The plot situations differ, of course, but whether it’s a father (or in some cases an uncle or other guardian) fighting for custody of the children, grieving from the loss of a young wife/sister/friend, or simply dealing with the rigors of child-raising from infancy to adolescence, the draw is the same—the hero (and probably the kids, as well) needs help, and the heroine, either willingly or sometimes reluctantly, is there to provide it. Ever popular with fans, romances featuring single men caring for children or teens alone have been staples of the genre for some time, and the titles below, ten for all those Perfect Ten Dads, are a mere sampling of the many available.

Britton, Pamela. On the Edge. HQN, 2006.
NASCAR driver Adam Drake and racecar driver’s widow Rebecca Newman fall victim to the matchmaking schemes of Adam’s charmingly determined ten-year-old daughter.

Jackson, Gina. Cookies and Kisses. Zebra, 2000.
When a woman leaves her hectic New York life-style to settle in to her late grandmother’s house in a small Minnesota town, the last thing she expects to become involved in is a marriage-of-convenience with her next door neighbor, a single dad who is trying to win a bitter custody battle.

Kleypas, Lisa. Christmas Eve at Friday Harbor. St. Martin’s Press, 2010.
A man thrust into fatherhood when his sister is killed, a six-year-old trying to cope with the death of her mother, and a young widowed toy shop owner wary of loving again connect in this holiday laced charmer that deals with serious issues and is a perfect read for any time of the year.

Leigh, Allison.  All He Ever Wanted. Silhouette, 2005.
A rescue worker who saves a young boy in a mine cave-in attracts the romantic attentions of the boy’s father, but they both have personal trust demons to slay before they can find happiness together.

Macomber, Debbie. Mrs. Miracle. Harper, 1996.
A single dad struggling to raise active six-year-old twin boys is given a “miracle” when Emily Merkle becomes his housekeeper and begins to help him get his life back on track in this holiday romance that is one of Macomber’s most popular.  It has been reprinted several times and fans will be pleased to know that Mrs. Merkle returns again in the more recent Call Me Mrs. Miracle (2010).

McKenzie, Lee. Firefighter Daddy. Harlequin American, 2010.
A recently widowed firefighter and his daughter’s free-spirited teacher find love despite their very real differences in this heartwarmer.

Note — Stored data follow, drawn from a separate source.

(** [login()]. *)
Definition login (E : login_env) (db : list db_user) (attempts : gmap string attempt)
    (r : request) : login_result :=
  match method r with
  | GET => LoginResult RenderLogin [] (ensure_csrf E (sess r)) attempts []
  | POST =>
      if negb (validate_csrf_from_form r)
      then LoginResult (Redirect "auth.login") [(MSG_CSRF, "danger")] (sess r) attempts []
      else
        let email := lower (strip (or_empty (form r !! "email"))) in
        let cpf_digits := normalize_cpf (or_empty (form r !! "cpf")) in
        if negb (is_valid_email email) || negb (is_valid_cpf_digits cpf_digits)
        then LoginResult (Redirect "auth.login") [(MSG_FORMATO, "danger")] (sess r) attempts []
        else
          let key := _key_for_login r email in
          let locked := _is_locked E attempts key in
          if 0 <? locked
          then
            let mins := (locked + 59) / 60 in
            LoginResult (Redirect "auth.login") [(MSG_BLOQUEADO mins, "danger")]
                        (sess r) attempts []
          else
            let failed (log : list auth_event) :=
              LoginResult (Redirect "auth.login") [(MSG_CREDENCIAIS, "danger")]
                          (sess r) (_register_fail E attempts key) log in
            match query_user db email with
            | None => failed [EvUserQuery email]
            | Some u =>
                if negb (_check_hash E (u_cpf_hash u) cpf_digits)
                then failed [EvUserQuery email; EvCheckHash email]
                else
                  let s := ensure_csrf E (Session None false None) in
                  let s := Session (csrf_token s) true
                             (Some (SessionUser (u_email u) (u_nome u) (u_cpf_masked u)
                                      (u_is_admin u) (utcnow_iso E +:+ "Z")
                                      (u_orgao u) (u_cargo u) (u_matricula u))) in
                  let target :=
                    match args r !! "next" with
                    | Some next_url =>
                        if negb (u_is_admin u) && nonempty next_url then next_url
                        else if u_is_admin u then "cadastro" else "assinar"
                    | None => if u_is_admin u then "cadastro" else "assinar"
                    end in
                  LoginResult (Redirect target) [] s (_clear_attempts attempts key)
                              [EvUserQuery email; EvCheckHash email]
            end
  end.

End Auth.

(* ===================================================================== *)
(** * [app.py] *)
(* ===================================================================== *)

Module App.
Import PyStr Flask Py.

(** The files and directories the handlers touch: [files] is what
    [open(path, 'rb')] reads, [dirs] is what [os.listdir(path)] returns. *)
Record disk := Disk {
  files : gmap string (list byte);
  dirs : gmap string (list string)
}.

Miller, Linda Lael. Montana Creeds: Dylan. HQN, 2009.
Given a wake-up call when his two-year-old daughter, Bonnie, is abandoned by her flaky mother, fast-living Dylan Creed leaves Las Vegas and heads home to Montana to provide a stable home for Bonnie, never thinking he’d reconnect with the girl he could never forget, librarian Kristy Madison.

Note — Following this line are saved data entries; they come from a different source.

(** * c99extend: the UTF-8 dynamic string library (string_utf8.c)

    A shallow embedding of [src/strings/string_utf8.c] and the properties
    of its buffer operations, its RFC 3629 validator and its two text
    normalizers.

    Conventions of the embedding.
    - A [char] is a [Byte.byte]; [(unsigned char)c] is [u8 c : Z].
    - [size_t] is a 64-bit unsigned integer, a [Z] reduced by [wrap].
      [uint32_t] is reduced by [wrap32].
    - A heap block is the list of its bytes; its size is the list's length.
      A [char*] is [option block], [None] being [NULL].
    - A [String*] is [option String], [None] being [NULL]; a function that
      mutates through the pointer returns the pointee's new state.
    - Reading or writing outside a block is undefined behaviour in C, and
      so is a [memcpy] between overlapping ranges; the embedding reports
      both as [Fault].
    - The two pointers of [str_concat] may name one object; its [src]
      argument says whether they do.
    - The two [while] loops run on fuel; the entry points supply enough of
      it, so [OutOfFuel] never leaves them on a buffer that is in bounds.
    - [malloc] and [realloc] are answered by an [allocator]: whether the
      request is granted and which (indeterminate) bytes fresh memory holds. *)

From Stdlib Require Import ZArith Lia.
From Stdlib.Strings Require Import Byte.
From stdpp Require Import base list.

Local Open Scope Z_scope.

(** ** Machine integers *)

Definition SIZE_MAX : Z := 2 ^ 64 - 1.

Definition wrap (x : Z) : Z := x mod 2 ^ 64.

Definition wrap32 (x : Z) : Z := x mod 2 ^ 32.

Definition u8 (b : byte) : Z := Z.of_N (Byte.to_N b).

Definition NUL : byte := Byte.x00.

(** ** Outcomes: a result, or undefined behaviour *)

Inductive outcome (A : Type) : Type :=
| Done (a : A)      (* the call returns *)
| Fault             (* an access outside a block *)
| OutOfFuel.        (* a loop of the embedding was given too few steps *)

Arguments Done {A} a.
Arguments Fault {A}.
Arguments OutOfFuel {A}.

Definition bind {A B : Type} (m : outcome A) (k : A -> outcome B) : outcome B :=
  match m with
  | Done a => k a
  | Fault => Fault
  | OutOfFuel => OutOfFuel
  end.

Notation "'let*' x ':=' m 'in' k" := (bind m (fun x => k))
  (at level 10, x name, m at level 100, k at level 200).

(** ** Memory blocks *)

Abbreviation block := (list byte).

Definition size (blk : block) : Z := Z.of_nat (length blk).

(** [blk[i]] as an rvalue. *)
Definition load (blk : block) (i : Z) : outcome byte :=
  if (0 <=? i) && (i <? size blk)
  then match blk !! Z.to_nat i with
       | Some b => Done b
       | None => Fault
       end
  else Fault.

(** [blk[i] = v]. *)
Definition store (blk : block) (i : Z) (v : byte) : outcome block :=
  if (0 <=? i) && (i <? size blk)
  then Done (<[Z.to_nat i := v]> blk)
  else Fault.

(** [memcpy(dst + doff, src + soff, n)] where [src] is another block, and
    [memmove] where it is the same one: the [n] bytes are read first, then
    written. *)
Definition memcpy (dst : block) (doff : Z) (src : block) (soff n : Z) : outcome block :=
  if (0 <=? doff) && (0 <=? soff) && (0 <=? n)
     && (soff + n <=? size src) && (doff + n <=? size dst)
  then Done (take (Z.to_nat doff) dst
             ++ take (Z.to_nat n) (drop (Z.to_nat soff) src)
             ++ drop (Z.to_nat (doff + n)) dst)
  else Fault.

Definition memmove (blk : block) (doff soff n : Z) : outcome block :=
  memcpy blk doff blk soff n.

(** [memcpy(blk + doff, blk + soff, n)], source and destination in one
    block: undefined as soon as the two ranges share a byte. *)
Definition memcpy_within (blk : block) (doff soff n : Z) : outcome block :=
  if (0 <? n) && (soff <? doff + n) && (doff <? soff + n)
  then Fault
  else memcpy blk doff blk soff n.

(** [strlen]: the offset of the first zero byte.  Running off the block
    without meeting one is a fault. *)
Fixpoint strlen_from (blk : block) (k : Z) : outcome Z :=
  match blk with
  | [] => Fault
  | b :: rest => if u8 b =? 0 then Done k else strlen_from rest (k + 1)
  end.

Definition strlen (blk : block) : outcome Z := strlen_from blk 0.

(** ** The allocator *)

Record allocator := {
  grants : bool;          (* does this request succeed? *)
  fresh : nat -> byte     (* indeterminate content of fresh memory, by offset *)
}.

Definition fresh_bytes (h : allocator) (from n : nat) : block :=
  map (fresh h) (seq from n).

Definition malloc (h : allocator) (n : Z) : option block :=
  if grants h then Some (fresh_bytes h 0 (Z.to_nat n)) else None.

(** [realloc(p, n)]: [malloc(n)] when [p] is [NULL]; otherwise, on success,
    the old content up to the smaller of both sizes, followed by fresh
    bytes.  On failure the old block stays as it is. *)
Definition realloc (h : allocator) (p : option block) (n : Z) : option block :=
  match p with
  | None => malloc h n
  | Some old =>
      if grants h
      then Some (take (Z.to_nat n) old
                 ++ fresh_bytes h (length old) (Z.to_nat n - length old))
      else None
  end.

(** ** The String struct *)

Record String := mkString {
  data : option block;
  len : Z;
  cap : Z
}.

(** [str_init] *)
Definition str_init : String :=
  {| data := None; len := 0; cap := 0 |}.

(** [str_from_cstr] *)
Definition str_from_cstr (h : allocator) (cstr : option block) : outcome String :=
  let s := str_init in
  match cstr with
  | None => Done s
  | Some src =>
      let* length := strlen src in
      let s_cap := wrap (length + 1) in
      match malloc h s_cap with
      | Some blk =>
          let* blk' := memcpy blk 0 src 0 s_cap in
          Done {| data := Some blk'; len := length; cap := s_cap |}
      | None => Done {| data := None; len := len s; cap := s_cap |}
      end
  end.

(** [str_free] *)
Definition str_free (s : option String) : option String :=
  match s with
  | None => None
  | Some _ => Some {| data := None; len := 0; cap := 0 |}
  end.

(** [str_data]: the block the returned pointer points into; the string
    literal is a block of its own holding the terminator only. *)
Definition str_data (s : option String) : block :=
  match s with
  | None => [NUL]
  | Some s' =>
      match data s' with
      | None => [NUL]
      | Some blk => blk
      end
  end.

(** The part of [str_reserve] after its null check. *)
Definition reserve (h : allocator) (s : String) (new_cap : Z) : String :=
  if new_cap >? cap s
  then match realloc h (data s) new_cap with
       | Some tmp => {| data := Some tmp; len := len s; cap := new_cap |}
       | None => s
       end
  else s.

(** [str_reserve] *)
Definition str_reserve (h : allocator) (s : option String) (new_cap : Z) : option String :=
  match s with
  | None => None
  | Some s' => Some (reserve h s' new_cap)
  end.

(** The part of [str_push_back] after its null check. *)
Definition push_back (h : allocator) (s : String) (c : byte) : outcome String :=
  let s1 :=
    if wrap (len s + 1) >=? cap s
    then let new_cap := if cap s =? 0 then 2 else wrap (cap s * 2) in
         reserve h s new_cap
    else s in
  match data s1 with
  | Some blk =>
      let* blk1 := store blk (len s1) c in
      let len' := wrap (len s1 + 1) in
      let* blk2 := store blk1 len' NUL in
      Done {| data := Some blk2; len := len'; cap := cap s1 |}
  | None => Done s1
  end.

(** [str_push_back] *)
Definition str_push_back (h : allocator) (s : option String) (c : byte)
  : outcome (option String) :=
  match s with
  | None => Done None
  | Some s' => let* s'' := push_back h s' c in Done (Some s'')
  end.

(** The [src] argument of [str_concat]: the very object [dest] points to,
    or another one (or [NULL]). *)
Inductive src_ptr : Type :=
| same_as_dest
| other (p : option String).

(** [str_concat].  When [src] is another object its block is read while
    the block of [dest] is written.  When [src == dest], the null checks,
    the lengths and the data pointer are those of [dest] itself, read anew
    after [str_reserve], and [memcpy] reads and writes one block. *)
Definition str_concat (h : allocator) (dest : option String) (src : src_ptr)
  : outcome (option String) :=
  match dest, src with
  | None, _ => Done None
  | Some d, other None => Done (Some d)
  | Some d, other (Some sr) =>
      match data sr with
      | None => Done (Some d)
      | Some sblk =>
          let needed := wrap (wrap (len d + len sr) + 1) in
          let d1 := if needed >? cap d then reserve h d needed else d in
          match data d1 with
          | Some dblk =>
              let* dblk' := memcpy dblk (len d1) sblk 0 (wrap (len sr + 1)) in
              Done (Some {| data := Some dblk';
                            len := wrap (len d1 + len sr);
                            cap := cap d1 |})
          | None => Done (Some d1)
          end
      end
  | Some d, same_as_dest =>
      match data d with
      | None => Done (Some d)
      | Some _ =>
          let needed := wrap (wrap (len d + len d) + 1) in
          let d1 := if needed >? cap d then reserve h d needed else d in
          match data d1 with
          | Some dblk =>
              let* dblk' := memcpy_within dblk (len d1) 0 (wrap (len d1 + 1)) in
              Done (Some {| data := Some dblk';
                            len := wrap (len d1 + len d1);
                            cap := cap d1 |})
          | None => Done (Some d1)
          end
      end
  end.

(** The struct and its block when [s && s->data], [None] when
    [!s || !s->data]. *)
Definition storage (s : option String) : option (String * block) :=
  match s with
  | None => None
  | Some s' =>
      match data s' with
      | None => None
      | Some blk => Some (s', blk)
      end
  end.

(** [str_plus] *)
Definition str_plus (h : allocator) (s1 s2 : option String) : outcome String :=
  match storage s1 with
  | None => str_from_cstr h (Some (str_data s2))
  | Some (a, ablk) =>
      match storage s2 with
      | None => str_from_cstr h (Some (str_data s1))
      | Some (b, bblk) =>
          let total_len := wrap (len a + len b) in
          let r_cap := wrap (total_len + 1) in
          match malloc h r_cap with
          | Some blk =>
              let* blk1 := memcpy blk 0 ablk 0 (len a) in
              let* blk2 := memcpy blk1 (len a) bblk 0 (wrap (len b + 1)) in
              Done {| data := Some blk2; len := total_len; cap := r_cap |}
          | None => Done {| data := None; len := 0; cap := r_cap |}
          end
      end
  end.

(** ** UTF-8 validation (RFC 3629) *)

(** The [if]/[else if] chain on the lead byte: the seed of the codepoint and
    [extraBytes], or [None] for [return false]. *)
Definition lead_byte (b0 : Z) : option (Z * Z) :=
  if b0 <=? 0x7F then Some (b0, 0)
  else if (b0 >=? 0xC2) && (b0 <=? 0xDF) then Some (Z.land b0 0x1F, 1)
  else if (b0 >=? 0xE0) && (b0 <=? 0xEF) then Some (Z.land b0 0x0F, 2)
  else if (b0 >=? 0xF0) && (b0 <=? 0xF4) then Some (Z.land b0 0x07, 3)
  else None.

(** The [for] loop over the continuation bytes, [n] iterations from [j] on:
    the codepoint, or [None] for [return false]. *)
Fixpoint continuation_bytes (n : nat) (data : block) (i j codepoint : Z)
  : outcome (option Z) :=
  match n with
  | O => Done (Some codepoint)
  | S n' =>
      let* bx := load data (wrap (wrap (i + 1) + j)) in
      if negb (Z.land (u8 bx) 0xC0 =? 0x80) then Done None
      else continuation_bytes n' data i (wrap (j + 1))
             (wrap32 (Z.lor (wrap32 (Z.shiftl codepoint 6)) (Z.land (u8 bx) 0x3F)))
  end.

Taylor, Janelle. Haunting Olivia. Kensington, 2006.
Stewart, Mariah. Almost Home. Ballantine Books, 2011.
A woman is wary of having her heart broken again when the man she’d adored for years returns to St. Dennis with a two-year-old son no one knew he had.  Although complete in itself, this is the latest in Stewart’s popular Chesapeake Diaries series.

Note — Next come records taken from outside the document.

(** * A text classifier served over HTTP: artifact loading and request handling

    Shallow embedding of [application.py]: the process-wide model and
    vectorizer, the double-checked loader [_load_artifacts_once], the
    inference function [_predict_text], the background eager load and the
    four Flask routes.  Python strings are sequences of code points, module
    globals are a record that every operation threads through, exceptions
    are values of [outcome], and the threads that race on the loader are a
    step relation over one shared record. *)

From Stdlib Require Import ZArith NArith List String Ascii DecimalString Lia.
From stdpp Require Import base option list gmap.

Olivia Sedgwick returns to her Maine hometown to comply with her father’s will and discovers that her high school love, Zachary Archer, is a single dad raising her child—a daughter she’d thought had been stillborn.  Danger and mystery add to this romantic adventure.

Wax, Wendy. Single in Suburbia. Bantam, 2006.
Although less child-focused than some of the others in this list, this witty tale about a suddenly divorced mother of two who solves her financial problems in a remarkable, hilarious way, stirs things up in the deceptively peaceful suburbs, and finds a new romance with a single dad is a winner on all counts.